• Exercise aim
Each entry that follows should be retyped in full and exactly.

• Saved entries
(* ===== verification/_CoqProject ===== *)
-Q . S2P
Prelude.v
GoStrings.v
Sha256.v
GoTime.v
Rfc3339.v
Domain.v
Money.v
Account.v
Json.v
Codec.v
MemoryStore.v
Effects.v
Services.v
TransferService.v
Password.v
Onboarding.v
Auth.v
Router.v
StoreFacts.v
EventCodec.v
SagaState.v
Evolution.v
SagaFacts.v
Holds.v
Uniqueness.v
Postings.v
Snapshots.v
Requests.v
SagaRun.v
Pools.v
Serving.v
Access.v
Statuses.v
Sample.v
Publishing.v
EventBus.v
Ledger.v
Banking.v
Solvency.v
Sagas.v
SagaProgress.v
Retries.v
Adjustments.v
Reviews.v
Clients.v
Http.v
Replies.v
Database.v
PostgresStore.v
Constraints.v
PostgresSample.v
Concurrent.v
Faults.v
Represents.v
PostgresFacts.v
Refines.v
RefinesReviews.v
RefinesApplications.v
RefinesAdjustments.v
ObjectStore.v
Refinement.v
Programs.v
Commands.v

• Expected output
(* ===== verification/_CoqProject ===== *)
-Q . S2P
Prelude.v
GoStrings.v
Sha256.v
GoTime.v
Rfc3339.v
Domain.v
Money.v
Account.v
Json.v
Codec.v
MemoryStore.v
Effects.v
Services.v
TransferService.v
Password.v
Onboarding.v
Auth.v
Router.v
StoreFacts.v
EventCodec.v
SagaState.v
Evolution.v
SagaFacts.v
Holds.v
Uniqueness.v
Postings.v
Snapshots.v
Requests.v
SagaRun.v
Pools.v
Serving.v
Access.v
Statuses.v
Sample.v
Publishing.v
EventBus.v
Ledger.v
Banking.v
Solvency.v
Sagas.v
SagaProgress.v
Retries.v
Adjustments.v
Reviews.v
Clients.v
Http.v
Replies.v
Database.v
PostgresStore.v
Constraints.v
PostgresSample.v
Concurrent.v
Faults.v
Represents.v
PostgresFacts.v
Refines.v
RefinesReviews.v
RefinesApplications.v
RefinesAdjustments.v
ObjectStore.v
Refinement.v
Programs.v
Commands.v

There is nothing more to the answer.